About this task => Output, without alteration, the first line of the entries and each line after it, stopping with the line that contains "From S2P Require Import Prelude".
*** Opening Information supplied ***
(* ===== verification/Recovery.v ===== *)
(** * Loss recovery

    Models the part of [src/connection/mod.rs] that decides the fate of packets: the tracking of
    packets sent ([PacketBuilder::finish_and_track]), acknowledgements, the detection of lost
    packets, probe timeouts, discarded packet number spaces, and the timer they share.  It
    composes the packet number spaces ([Spaces]), the path with its round-trip estimate, congestion
    controller and MTU discovery ([Paths]), the acknowledgement frequency and the datagram queue.

    What a packet carries is abstract: the class [Delivery] says what the connection does when
    frames are acknowledged or lost.  Statistics are left out.  [None] is a panic: a failed
    [unwrap] or [expect], an assertion of a debug build, or an overflow. *)

From Stdlib Require Import String SpecFloat.
From stdpp Require Import list.
From S2P Require Import Prelude BTree RangeSets Coding QuicPacket Spaces AckFrame AckFrequency StreamRecv NatFrames.
From S2P Require Import Datagrams Floats Mtud Congestion Paths.

Module Recovery.
Import PacketSpace PathData.

(** ** Interfaces *)

(** What the connection does with the content of packets: [R] is what would be retransmitted,
    [SF] a stream frame, [S] the streams. *)
Class Delivery (R SF S : Type) := {
  reset_streams : R → list Z;
  reset_acked : Z → S → option S;
  received_ack_of : SF → S → option S;
  retransmit : SF → S → S;
  merge_pending : R → R → R;
}.

(** ** State *)

Inductive ConnState := Handshake | Established | Closed | Draining | Drained.

Definition is_closed (s : ConnState) : bool := match s with Closed | Draining | Drained => true | _ => false end.
Definition is_handshake (s : ConnState) : bool := match s with Handshake => true | _ => false end.
Definition is_established (s : ConnState) : bool := match s with Established => true | _ => false end.

#[global] Instance space_id_eq_dec : EqDecision QuicPacket.SpaceId.
Proof. solve_decision. Defined.

Definition space_index (id : QuicPacket.SpaceId) : Z :=
  match id with QuicPacket.SpaceInitial => 0 | QuicPacket.SpaceHandshake => 1 | QuicPacket.SpaceData => 2 end.

(** The derived order of pairs of a space and a number. *)
Definition pair_lt (a b : QuicPacket.SpaceId * Z) : bool :=
  (space_index a.1 <? space_index b.1) || ((space_index a.1 =? space_index b.1) && (a.2 <? b.2)).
*** Closing Information supplied ***
Answer space =>
(* ===== verification/Recovery.v ===== *)
(** * Loss recovery

    Models the part of [src/connection/mod.rs] that decides the fate of packets: the tracking of
    packets sent ([PacketBuilder::finish_and_track]), acknowledgements, the detection of lost
    packets, probe timeouts, discarded packet number spaces, and the timer they share.  It
    composes the packet number spaces ([Spaces]), the path with its round-trip estimate, congestion
    controller and MTU discovery ([Paths]), the acknowledgement frequency and the datagram queue.

    What a packet carries is abstract: the class [Delivery] says what the connection does when
    frames are acknowledged or lost.  Statistics are left out.  [None] is a panic: a failed
    [unwrap] or [expect], an assertion of a debug build, or an overflow. *)

From Stdlib Require Import String SpecFloat.
From stdpp Require Import list.
From S2P Require Import Prelude BTree RangeSets Coding QuicPacket Spaces AckFrame AckFrequency StreamRecv NatFrames.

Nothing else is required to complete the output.